RGC spontaneous activity was desynchronized in mice with germline deletion of Vglut1 and conditional deletion of β2 from SACs (VG1-KO β2-cKO). A, Morphology of a SAC filled with AlexaFluor-555 after whole-cell recording. B, Example excitatory currents elicited by puff application of DMPP (1 mm) on P11 SACs in VG1^−/−/ChAT-Cre⁺/β2^fl/+ (VG1-KO β2-cHet, left) and VG1^−/−/ChAT⁻Cre⁺/β2^fl/− (VG1-KO β2-cKO, right) mice. C, Summary quantification of B. Amplitudes of DMPP-induced currents are much smaller and more variable in β2-deficient SACs. D–G, Example spontaneous spiking activity (left) and cross-correlation (right) of five neighboring RGCs recorded from retinas with either one (D, F) or two copies (E, G) of β2 deleted from SACs. All mice are Vglut1 knock-out background, and recordings were made at either P8 (D, E) or P11 (F, G). RGC spontaneous activity was highly correlated in β2-cHet retina at P8 and P11 (D, F, respectively) but was significantly reduced in SAC-β2-cKO retina (E, G, respectively).

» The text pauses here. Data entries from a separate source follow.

(** * fit-dump: a reflection-driven dump of decoded FIT files

    A shallow embedding of [fit-dump/fit-dump.go] and of the second,
    kind-first variant of the same program, with the properties of the
    tree printer, the file-type selector and the command line driver.

    Go strings are byte strings: they are [string]s here, one [ascii] per
    byte.  Go's [int] indent level is a [nat]: [run] starts every dump at
    level 0 and the printer only ever adds one per nesting step. *)

From Stdlib Require Import ZArith List Bool String Ascii Lia.
From Stdlib Require Import DecimalString SpecFloat.
Import ListNotations.

#[local] Set Warnings "-register-all".

Local Open Scope string_scope.
Local Open Scope Z_scope.

(** ** Results of Go calls: a value, or a panic carrying its message *)

Inductive Result (A : Type) : Type :=
| Returns (a : A)
| Panics (msg : string).
Arguments Returns {A} a.
Arguments Panics {A} msg.

(** ** The pieces of the Go standard library the program calls *)

Definition byte_val (c : ascii) : Z := Z.of_N (N_of_ascii c).

Fixpoint bytes (s : string) : list Z :=
  match s with
  | EmptyString => []
  | String c s' => byte_val c :: bytes s'
  end.

Definition byte_string (b : Z) : string :=
  String (ascii_of_N (Z.to_N b)) EmptyString.

Module utf8.

Definition RuneError : Z := 0xFFFD.
Definition RuneSelf : Z := 0x80.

H, The average firing rate of RGCs recorded from the four groups of mice shown in D–G. Firing rate is comparable between β2 heterozygous and SAC-β2-cKOs at P8. The firing rate of SAC-β2-cKOs is slightly reduced at P11 but is not significantly different from β2-cHet controls: p = 0.22 (Student's t test). RGC spontaneous spiking activity in VG1-KO mice was blocked by DHβE at P11 but was unaffected by the addition of glutamate receptor antagonists NBQX and APV. I, RGC correlations (STTC) from the four groups of mice shown in D–F. In β2-cHet mice, the correlation of spontaneous RGC activity was similar at P8 and P11. In β2-cKOs, correlations were reduced significantly at P8 compared with β2-cHet controls, and there is almost no correlation of RGC activity at P11. n.s., Not significant. ***p < 0.001.